The organic matter level is at 7.6%, which is pretty good (you don’t want this number to get above 10% and it’s important to remember that the more organic matter, the more it ties up nitrogen in breaking it down).
But the number to look at is the pH; the one number I thought I had a good handle on before doing this test. At 7.5, my soil pH is definitely higher than I thought it was (I was under the impression that it was more in the 7.2 range). A pH of 7 is neutral. Anything below that is considered acidic, anything above it is alkaline. And while a lot of plants can handle a range of pH, 7.5 is definitely at the high end for where plants will thrive.
For instance, I continue to attempt to grow a climbing rose in this bed and although they grow, they don’t thrive like they should given that it is nearly perfect conditions for them. The last few years they’ve also suffered from aphid attacks, which is in my opinion a sign of a less-than-healthy plant. The optimum pH for roses is 6.5.
The other problem with high pH soils is that they can make it difficult for plants to use micronutrients in the soil. One of the recommendations in the report addresses this. “Some ornamentals such as roses may show yellowing (chlorosis) from iron and/or manganese deficiency at high soil pH. Treat problems related to micronutrient deficiency when soil pH is above optimum with foliar spray containing iron and manganese 1 to 2 times during the growing season.”
The results of the main garden test showed similar results.
The pH is just a touch lower and the organic matter just a touch higher.
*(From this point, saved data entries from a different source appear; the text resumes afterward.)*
(** * NYC street-line extractor: the grid rasterizer and its pipeline

    A shallow embedding of [nyc_street_extractor.py].  Python integers are
    [Z], Python floats are the kernel's binary64 [float], raised exceptions
    are the left summand of a sum, and the calls made on an xlsxwriter
    worksheet are logged in the order they are made. *)

From Stdlib Require Import ZArith List Bool Lia String Ascii DecimalString.
From Stdlib Require Import QArith Qround.
From Stdlib Require Import PrimFloat SpecFloat FloatOps.
Import ListNotations.

Set Warnings "-inexact-float".
Open Scope Z_scope.

(** ** Grid cells *)

(** A cell of the sheet.  [worksheet.write(y, x, '', format)] addresses the
    cell in row [y] and column [x]. *)
Record GridCell : Type := mkCell { column : Z; row : Z }.

(** ** [draw_line] *)

Module Raster.

(** The loop-invariant locals of [draw_line]: they are computed once, before
    the loop, and never assigned again. *)
Record Line : Type := mkLine
  { dx : Z; dy : Z; sx : Z; sy : Z; end_x : Z; end_y : Z }.

(** Lines 69-72 of the source. *)
Definition line_of (start_x start_y end_x end_y : Z) : Line :=
  {| dx := Z.abs (end_x - start_x);
     dy := Z.abs (end_y - start_y);
     sx := if start_x <? end_x then 1 else -1;
     sy := if start_y <? end_y then 1 else -1;
     end_x := end_x;
     end_y := end_y |}.

(** The loop variables [x], [y] and [err]. *)
Record Pen : Type := mkPen { pen_x : Z; pen_y : Z; pen_err : Z }.

(** Lines 79-85: one pass over the part of the loop body below the [break].
    [e2] is read once, before either update. *)
Definition advance (l : Line) (p : Pen) : Pen :=
  let e2 := 2 * pen_err p in
  let p1 :=
    if e2 >? - dy l
    then {| pen_x := pen_x p + sx l; pen_y := pen_y p; pen_err := pen_err p - dy l |}
    else p in
  if e2 <? dx l
  then {| pen_x := pen_x p1; pen_y := pen_y p1 + sy l; pen_err := pen_err p1 + dx l |}
  else p1.

(** The [while True] loop.  One unit of fuel pays for one iteration; [None]
    is a loop still running when the fuel is gone.  The result lists the
    cells written, in the order of the [worksheet.write] calls. *)
Fixpoint draw_loop (fuel : nat) (l : Line) (p : Pen) : option (list GridCell) :=
  match fuel with
  | O => None
  | S fuel' =>
      let here := mkCell (pen_x p) (pen_y p) in
      if (pen_x p =? end_x l) && (pen_y p =? end_y l)
      then Some [here]
      else option_map (cons here) (draw_loop fuel' l (advance l p))
  end.

Definition draw_line (fuel : nat) (start_x start_y end_x end_y : Z)
  : option (list GridCell) :=
  let l := line_of start_x start_y end_x end_y in
  draw_loop fuel l {| pen_x := start_x; pen_y := start_y; pen_err := dx l - dy l |}.

(** [draw_line] returns [cells]: some amount of fuel is enough, and any
    larger amount gives the same cells. *)
Definition emits (start finish : GridCell) (cells : list GridCell) : Prop :=
  exists n : nat, forall k : nat,
    draw_line (n + k) (column start) (row start) (column finish) (row finish)
    = Some cells.

(** Two cells are neighbours on the 8-connected grid, or equal. *)
Definition adjacent8 (a b : GridCell) : Prop :=
  Z.abs (column b - column a) <= 1 /\ Z.abs (row b - row a) <= 1.

Fixpoint connected8 (cells : list GridCell) : Prop :=
  match cells with
  | a :: (b :: _) as rest => adjacent8 a b /\ connected8 rest
  | _ => True
  end.

(** The number of iterations of [draw_line]: one more than the larger of the
    two distances. *)
Definition iterations (x0 y0 x1 y1 : Z) : nat :=
  S (Z.to_nat (Z.max (Z.abs (x1 - x0)) (Z.abs (y1 - y0)))).

(** The columns and the rows still to cross. *)
Definition togo_x (l : Line) (p : Pen) : Z := sx l * (end_x l - pen_x p).
Definition togo_y (l : Line) (p : Pen) : Z := sy l * (end_y l - pen_y p).

(** The loop invariant: [err] is a function of the distances still to
    cross. *)
Definition err_tracks (l : Line) (p : Pen) : Prop :=
  pen_err p = dx l - dy l + togo_x l p * dy l - togo_y l p * dx l.

(** *** The line walk as the specification words it *)

Module Spec.

(** "sign": 1 if the first is below the second, else -1. *)
Definition sign (from to : Z) : Z := if from <? to then 1 else -1.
I’ve been having a few issues with cholorosis on my large Limelight hydrangea in this bed and I now think that’s due to it needing some micronutrients because of the high pH.
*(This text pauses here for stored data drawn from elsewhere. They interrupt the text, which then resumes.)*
(** The attributes of an instance; [None] until assigned. *)
Record RegressionModel := {
  self_x : option loc;
  self_y : option loc;
  self_y2 : option loc;
  self_num_obs : option nat;
  self_num_vars : option nat;
  self_regression_type : option string;
  self_x_list : option loc;
  self_y_label : option string;
  self_x1 : option (seq (seq T));
  self_y1 : option (seq (seq T));
  self_Beta_hat_M : option (seq (seq T));
  self_Beta_hat : option (seq T);
  self_df : option int;
  self_stdError : option (seq T);
  self_t_stat : option (seq T);
  self_p_val : option (seq T);
  self_zScores : option (seq T);
  self_results : option (dict (dict T))
}.

Definition new_instance : RegressionModel :=
  {| self_x := None; self_y := None; self_y2 := None; self_num_obs := None;
     self_num_vars := None; self_regression_type := None;
     self_x_list := None; self_y_label := None; self_x1 := None;
     self_y1 := None; self_Beta_hat_M := None; self_Beta_hat := None;
     self_df := None; self_stdError := None; self_t_stat := None;
     self_p_val := None; self_zScores := None; self_results := None |}.

Definition set_x (v : loc) (m : RegressionModel) : RegressionModel :=
  {| self_x := Some v; self_y := self_y m; self_y2 := self_y2 m;
     self_num_obs := self_num_obs m; self_num_vars := self_num_vars m;
     self_regression_type := self_regression_type m;
     self_x_list := self_x_list m; self_y_label := self_y_label m;
     self_x1 := self_x1 m; self_y1 := self_y1 m;
     self_Beta_hat_M := self_Beta_hat_M m; self_Beta_hat := self_Beta_hat m;
     self_df := self_df m; self_stdError := self_stdError m;
     self_t_stat := self_t_stat m; self_p_val := self_p_val m;
     self_zScores := self_zScores m; self_results := self_results m |}.

Definition set_y (v : loc) (m : RegressionModel) : RegressionModel :=
  {| self_x := self_x m; self_y := Some v; self_y2 := self_y2 m;
     self_num_obs := self_num_obs m; self_num_vars := self_num_vars m;
     self_regression_type := self_regression_type m;
     self_x_list := self_x_list m; self_y_label := self_y_label m;
     self_x1 := self_x1 m; self_y1 := self_y1 m;
     self_Beta_hat_M := self_Beta_hat_M m; self_Beta_hat := self_Beta_hat m;
     self_df := self_df m; self_stdError := self_stdError m;
     self_t_stat := self_t_stat m; self_p_val := self_p_val m;
     self_zScores := self_zScores m; self_results := self_results m |}.

Definition set_y2 (v : loc) (m : RegressionModel) : RegressionModel :=
  {| self_x := self_x m; self_y := self_y m; self_y2 := Some v;
     self_num_obs := self_num_obs m; self_num_vars := self_num_vars m;
     self_regression_type := self_regression_type m;
     self_x_list := self_x_list m; self_y_label := self_y_label m;
     self_x1 := self_x1 m; self_y1 := self_y1 m;
     self_Beta_hat_M := self_Beta_hat_M m; self_Beta_hat := self_Beta_hat m;
     self_df := self_df m; self_stdError := self_stdError m;
     self_t_stat := self_t_stat m; self_p_val := self_p_val m;
     self_zScores := self_zScores m; self_results := self_results m |}.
|There is a difference in texture between the soil sample from the skinny garden, top, and the main garden, bottom.|
There’s more to soil than just numbers of course. Another helpful test I could do at home would be to do the soil-in-a-jar test that most of us probably did in school to determine texture and composition. Fine Gardening has information on how to do a more elaborate version of this test. Just from looking at my soil samples it was clear to me that when I rejuvenate the skinny bed I need to work on creating a more moisture retentive soil.
So what’s the bottom line here?
- There’s no need to seek out balanced (i.e. 10-10-10) fertilizers because my soil doesn’t need any more phosphorus or potassium than it already has. I can spend my money concentrating on just adding nitrogen.
- More than fertilizing, I need to be focused on bringing down the pH of my soil. I’ll never grow azaleas, but I think I can make some serious strides to getting the pH closer to neutral. There are two main ways I can achieve this: aluminum sulphate or elemental sulfur. Elemental sulfur will require less but will take longer to work. Aluminum sulphate works faster but requires about six times more to get the same pH change of elemental sulfur.
- I need to consider incorporating an iron or manganese foliar spray for plants showing signs of chlorosis.